* _Supplied information_

┄┄┄┄┄┄┄┄┄┄

(** * The LVC GWTC-1 posterior parser and event summariser

    A shallow embedding of [catalog_generators/lvc_gwtc1_parser.py].

    - A pandas [DataFrame] is an ordered association list from column names
      to columns; a column (a pandas Series) is the list of its per-draw
      values.
    - DataFrames are mutable objects that the parser updates in place, so
      they live in a store ([heap]) and the functions that receive a
      DataFrame receive its location.  The functions that only read a table
      ([summarise_event_df]) take the table itself.
    - A Python [dict] with string keys is a [gmap string _].
    - A Python exception is the [Err] branch of [result]; [KeyError k] is the
      error raised by [df[k]] and [d[k]] when [k] is absent.
    - The arithmetic of the cells is an interface (class [Float64]) and the
      theorems about the code hold for every instance of it.  The cells of
      the program are IEEE 754 binary64 numbers, the instance
      [Binary64_Float64] over the primitive floats. *)

From Stdlib Require Import Floats.PrimFloat.
From Stdlib Require Import QArith Ascii.
From stdpp Require Import gmap strings list fin_maps pretty.

(** ** Cell values *)

Class Float64 (F : Type) : Type := {
  of_int : Z → F;          (* an int literal used where a float is expected *)
  fadd : F → F → F;        (* [x + y] *)
  fdiv : F → F → F         (* [x / y] *)
}.

(** float64: the binary64 numbers, with the sum and the quotient rounded to
    the nearest and their infinities and NaN. *)
Fixpoint float_of_pos (p : positive) : float :=
  match p with
  | xH => 1%float
  | xO p => PrimFloat.mul 2 (float_of_pos p)
  | xI p => PrimFloat.add (PrimFloat.mul 2 (float_of_pos p)) 1
  end.

(** An int where a float is expected; exact up to 2^53 (the code has the
    literals 0 and 1). *)
Definition float_of_int (n : Z) : float :=
  match n with
  | Z0 => 0%float
  | Zpos p => float_of_pos p
  | Zneg p => PrimFloat.opp (float_of_pos p)
  end.

#[export] Instance Binary64_Float64 : Float64 float :=
  {| of_int := float_of_int; fadd := PrimFloat.add; fdiv := PrimFloat.div |}.

(** Exact rational arithmetic.  It is not float64: it has no rounding, no
    underflow, no infinity and no NaN.  It is there to run the functions on
    small tables of rationals; nothing is stated of the values that float64
    computes on the ground of this instance. *)
#[export] Instance Q_Float64 : Float64 Q :=
  {| of_int := inject_Z; fadd := Qplus; fdiv := Qdiv |}.

(** ** Sample tables *)

Definition DataFrame (F : Type) : Type := list (string * list F).

Section Table.
Context {F : Type}.

(** [df[c]] *)
Fixpoint df_get (c : string) (df : DataFrame F) : option (list F) :=
  match df with
  | [] => None
  | (k, s) :: rest => if String.eqb k c then Some s else df_get c rest
  end.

┄┄┄┄┄┄┄┄┄┄

* _Task objective_
Produce the entries above once more, identical in every detail.

* _Solution below_
(** * The LVC GWTC-1 posterior parser and event summariser

    A shallow embedding of [catalog_generators/lvc_gwtc1_parser.py].

    - A pandas [DataFrame] is an ordered association list from column names
      to columns; a column (a pandas Series) is the list of its per-draw
      values.
    - DataFrames are mutable objects that the parser updates in place, so
      they live in a store ([heap]) and the functions that receive a
      DataFrame receive its location.  The functions that only read a table
      ([summarise_event_df]) take the table itself.
    - A Python [dict] with string keys is a [gmap string _].
    - A Python exception is the [Err] branch of [result]; [KeyError k] is the
      error raised by [df[k]] and [d[k]] when [k] is absent.
    - The arithmetic of the cells is an interface (class [Float64]) and the
      theorems about the code hold for every instance of it.  The cells of
      the program are IEEE 754 binary64 numbers, the instance
      [Binary64_Float64] over the primitive floats. *)

From Stdlib Require Import Floats.PrimFloat.
From Stdlib Require Import QArith Ascii.
From stdpp Require Import gmap strings list fin_maps pretty.

(** ** Cell values *)

Class Float64 (F : Type) : Type := {
  of_int : Z → F;          (* an int literal used where a float is expected *)
  fadd : F → F → F;        (* [x + y] *)
  fdiv : F → F → F         (* [x / y] *)
}.

(** float64: the binary64 numbers, with the sum and the quotient rounded to
    the nearest and their infinities and NaN. *)
Fixpoint float_of_pos (p : positive) : float :=
  match p with
  | xH => 1%float
  | xO p => PrimFloat.mul 2 (float_of_pos p)
  | xI p => PrimFloat.add (PrimFloat.mul 2 (float_of_pos p)) 1
  end.

(** An int where a float is expected; exact up to 2^53 (the code has the
    literals 0 and 1). *)
Definition float_of_int (n : Z) : float :=
  match n with
  | Z0 => 0%float
  | Zpos p => float_of_pos p
  | Zneg p => PrimFloat.opp (float_of_pos p)
  end.

#[export] Instance Binary64_Float64 : Float64 float :=
  {| of_int := float_of_int; fadd := PrimFloat.add; fdiv := PrimFloat.div |}.

(** Exact rational arithmetic.  It is not float64: it has no rounding, no
    underflow, no infinity and no NaN.  It is there to run the functions on
    small tables of rationals; nothing is stated of the values that float64
    computes on the ground of this instance. *)
#[export] Instance Q_Float64 : Float64 Q :=
  {| of_int := inject_Z; fadd := Qplus; fdiv := Qdiv |}.

(** ** Sample tables *)

Definition DataFrame (F : Type) : Type := list (string * list F).

Section Table.
Context {F : Type}.

(** [df[c]] *)
Fixpoint df_get (c : string) (df : DataFrame F) : option (list F) :=
  match df with
  | [] => None
  | (k, s) :: rest => if String.eqb k c then Some s else df_get c rest
  end.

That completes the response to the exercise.